Le dieron prisión efectiva al motochorro que robó un celular, escapó y terminó chocando en plena fuga
Sebastián Andrés Giménez aceptó su responsabilidad en un juicio abreviado y recibió ocho meses de condena. El asalto, la persecución y el choque dejaron al descubierto un caso que sacudió a Rivadavia.
La Justicia resolvió condenar a Sebastián Andrés Giménez, de 28 años, a ocho meses de prisión efectiva por un robo violento ocurrido en Rivadavia. La causa se cerró mediante un juicio abreviado, instancia en la que el acusado admitió el hecho que se le atribuía. Desde Flagrancia confirmaron que se trató de robo simple. Además, se declaró su reincidencia y quedó firme la prisión preventiva, por lo que seguirá cumpliendo la pena tras las rejas.
El episodio pasó el 25 de mayo de 2026, a la noche, frente a un kiosco ubicado sobre callejón Ullum, casi en la esquina de Boulevard Perón, en el ingreso al Barrio Rivadavia Norte. Según la investigación, la víctima estaba en la vía pública cuando fue sorprendida por Giménez, que bajó de una moto, le arrebató el celular y salió disparando junto a un cómplice que lo esperaba a pocos metros. La maniobra duró poco, pero alcanzó para desatar una persecución por varias calles del barrio.

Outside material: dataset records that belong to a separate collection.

(** The log record next to the response. *)
Definition Logger {A} (method path : string) (started finished : Time) (next : Handler A)
    : Handler (A * log_record) := fun ctx =>
  x <~ next ctx ;;
  Ret (x, mkLog method path (Z.quot (time_Sub finished started) Millisecond) (RequestIDFrom ctx)).

(** ** Requests *)

(** The clock and the random bytes that a request meets. *)
Record env := mkEnv {
  env_auth : Time; env_now : Time; env_now2 : Time;
  env_rid : string; env_raw : result string; env_order : list string }.

(** The routes of [New] without the [auth] middleware, and those behind it. *)
Inductive open_route :=
  | GetHealthz
  | GetReadyz
  | PostLogin (in_ : option (string * string)).

Inductive protected_route :=
  | PostLogout
  | PostShipments (in_ : option Shipment) (idempotency_key : string)
  | GetShipments (limit cursor : string)
  | PostShipmentBook (id : string) (in_ : option string)
  | PostShipmentTransition (id : string) (in_ : option ShipmentStatus)
  | PostFlightLegs (in_ : option FlightLeg)
  | PostFlightLegOpen (id : string)
  | PostCustoms (shipmentID : string) (in_ : option CustomsCase)
  | PostSecurity (shipmentID : string) (in_ : option SecurityCheck)
  | GetOperationsSummary.

Inductive route :=
  | Open (r : open_route)
  | Protected (r : protected_route).

Record http_request := mkRequest {
  rq_authorization : string; rq_route : route; rq_env : env }.

Section server.
Context `{External} (app : Application).

(** Runs a use case and answers with its value or its error. *)
Definition respond {A} (p : prog (result A)) (ok : Z) (show : A -> body) : prog response :=
  r <~ p ;;
  Ret (match r with
       | Err err => fail (status err) err
       | Ok v => write ok (show v)
       end).

Definition health : prog response := Ret (write 200 OkBody).

Definition ready : prog response :=
  r <~ Ping ;;
  Ret (match r with
       | Err err => fail 503 err
       | Ok _ => write 200 ReadyBody
       end).

Definition bad_request : prog response := Ret (fail 400 ErrInvalid).

Definition token_of (authorization : string) : string := TrimPrefix authorization "Bearer ".

Definition auth (authorization : string) (e : env) (next : Handler response) : Handler response :=
  fun ctx =>
  r <~ Authenticate (token_of authorization) (env_auth e) ;;
  match r with
  | Err _ => Ret (fail 401 ErrForbidden)
  | Ok (u, _) => next (WithUser ctx u)
  end.

(** The user that [auth] left in the context.  Without one the type assertion panics:
    [net/http] recovers and closes the connection without a response, status 0. *)
Definition mustUser (k : User -> prog response) : Handler response := fun ctx =>
  match UserFrom ctx with
  | Some (AnyUser u) => k u
  | _ => Ret (mkResponse 0 NoBody)
  end.

Definition login (e : env) (in_ : option (string * string)) : prog response :=
  match in_ with
  | None => bad_request
  | Some (email, password) =>
      respond (Login app email password (env_raw e) (env_rid e) (env_now e)) 200
        (fun out => LoginBody (lr_Token out) (lr_ExpiresAt out) (lr_User out))
  end.

Definition logout (authorization : string) (e : env) : prog response :=
  respond (Logout (token_of authorization) (env_now e)) 204 (fun _ => NoBody).

Definition createShipment (e : env) (u : User) (in_ : option Shipment) (idem : string)
    : prog response :=
  match in_ with
  | None => bad_request
  | Some in_ => respond (CreateShipment u in_ idem (env_rid e) (env_now e)) 201 ShipmentBody
  end.

Definition listShipments (e : env) (u : User) (limit cursor : string) : prog response :=
  respond (ListShipments (env_order e) u (mkPageRequest (Atoi limit) cursor "")) 200 PageBody.

Definition bookShipment (e : env) (u : User) (id : string) (in_ : option string) : prog response :=
  match in_ with
  | None => bad_request
  | Some leg_id => respond (BookShipment u id leg_id (env_now e)) 200 ShipmentBody
  end.

Definition transitionShipment (e : env) (u : User) (id : string) (in_ : option ShipmentStatus)
    : prog response :=
  match in_ with
  | None => bad_request
  | Some next => respond (TransitionShipment u id next (env_now e)) 200 ShipmentBody
  end.

Definition createLeg (e : env) (u : User) (in_ : option FlightLeg) : prog response :=
  match in_ with
  | None => bad_request
  | Some in_ => respond (CreateLeg u in_ (env_rid e) (env_now e) (env_now2 e)) 201 LegBody
  end.

Definition openLeg (u : User) (id : string) : prog response := respond (OpenLeg u id) 200 LegBody.

Definition customs (e : env) (u : User) (shipmentID : string) (in_ : option CustomsCase)
    : prog response :=
  match in_ with
  | None => bad_request
  | Some (mkCustomsCase id _ st doc by_ upd) =>
      respond (service.PutCustoms u (mkCustomsCase id shipmentID st doc by_ upd) (env_rid e) (env_now e))
        200 CustomsBody
  end.

Definition security (e : env) (u : User) (shipmentID : string) (in_ : option SecurityCheck)
    : prog response :=
  match in_ with
  | None => bad_request
  | Some (mkSecurityCheck id _ st officer notes at_) =>
      respond (service.PutSecurity u (mkSecurityCheck id shipmentID st officer notes at_) (env_rid e)
        (env_now e)) 200 SecurityBody
  end.

Definition summary (e : env) (u : User) : prog response :=
  respond (service.Summary (env_order e) u) 200 SummaryBody.

(** The handlers that [New] registers. *)
Definition open_handler (e : env) (r : open_route) : prog response :=
  match r with
  | GetHealthz => health
  | GetReadyz => ready
  | PostLogin in_ => login e in_
  end.

Definition protected_handler (authorization : string) (e : env) (r : protected_route) (u : User)
    : prog response :=
  match r with
  | PostLogout => logout authorization e
  | PostShipments in_ idem => createShipment e u in_ idem
  | GetShipments limit cursor => listShipments e u limit cursor
  | PostShipmentBook id in_ => bookShipment e u id in_
  | PostShipmentTransition id in_ => transitionShipment e u id in_
  | PostFlightLegs in_ => createLeg e u in_
  | PostFlightLegOpen id => openLeg u id
  | PostCustoms shipmentID in_ => customs e u shipmentID in_
  | PostSecurity shipmentID in_ => security e u shipmentID in_
  | GetOperationsSummary => summary e u
  end.

(** The router of [New]. *)
Definition router (r : http_request) : Handler response := fun ctx =>
  match rq_route r with
  | Open o => open_handler (rq_env r) o
  | Protected p =>
      auth (rq_authorization r) (rq_env r)
        (mustUser (protected_handler (rq_authorization r) (rq_env r) p)) ctx
  end.

(** What the server does for a request. *)
Definition handle (r : http_request) : prog response := router r [].

(** The handler that [New] returns: the router behind the middleware. *)
Definition New (method path header : string) (Read : result string) (started finished : Time)
    (r : http_request) : prog (string * (response * log_record)) :=
  RequestID header Read (Logger method path started finished (router r)) [].

Lemma mustUser_WithUser k ctx u : mustUser k (WithUser ctx u) = k u.
Proof. done. Qed.

(** A handler behind [auth] finds its user, and what is in the context besides makes
    no difference. *)
Lemma router_context r ctx : router r ctx = handle r.
Proof. by destruct r as [? [|] ?]. Qed.

Lemma hex_encode_length b : String.length (hex_encode b) = (2 * String.length b)%nat.
Proof. induction b as [|a b IH]; simpl; [done|]. rewrite IH. lia. Qed.

(** The middleware changes nothing of what a request does: the response and the
    store are those of the handler alone.  The identifier in the response's header is
    the one the log has: the client's, or sixteen hexadecimal digits for eight bytes. *)
Theorem New_identifies {state} `{Store state} method path header Read started finished r
    (s s' : state) id resp l :
  run (New method path header Read started finished r) s = (s', (id, (resp, l))) ->
  run (handle r) s = (s', resp) /\ log_request_id l = id /\
  (header <> "" -> id = header) /\
  (header = "" -> (forall b, Read = Ok b -> String.length b = 8%nat) -> String.length id = 16%nat).
Proof.
  unfold New, RequestID, Logger. rewrite !run_bind, router_context.
  destruct (run (handle r) s) as [s1 resp1]. simpl. intros [= <- <- <- <-]. split_and!; [done..| |].
  - intros Hh. by rewrite decide_False.
  - intros -> HR. rewrite decide_True by done. destruct Read as [b|]; [|done].
    rewrite hex_encode_length. by rewrite (HR b).
Qed.
End server.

En ese raid intervino personal de la Motorizada III y de la Comisaría 23ra, que salió detrás de los sospechosos hasta acorralarlos. La fuga terminó de la peor manera para ellos cuando chocaron contra una moto manejada por un repartidor de Pedidos Ya, hecho que permitió la detención del acusado. Las cámaras de seguridad del kiosco y las imágenes del sistema de monitoreo del 911 fueron claves para identificarlo y sostener la acusación. Con esta resolución, el expediente quedó cerrado judicialmente, mientras el cómplice todavía sigue sin aparecer.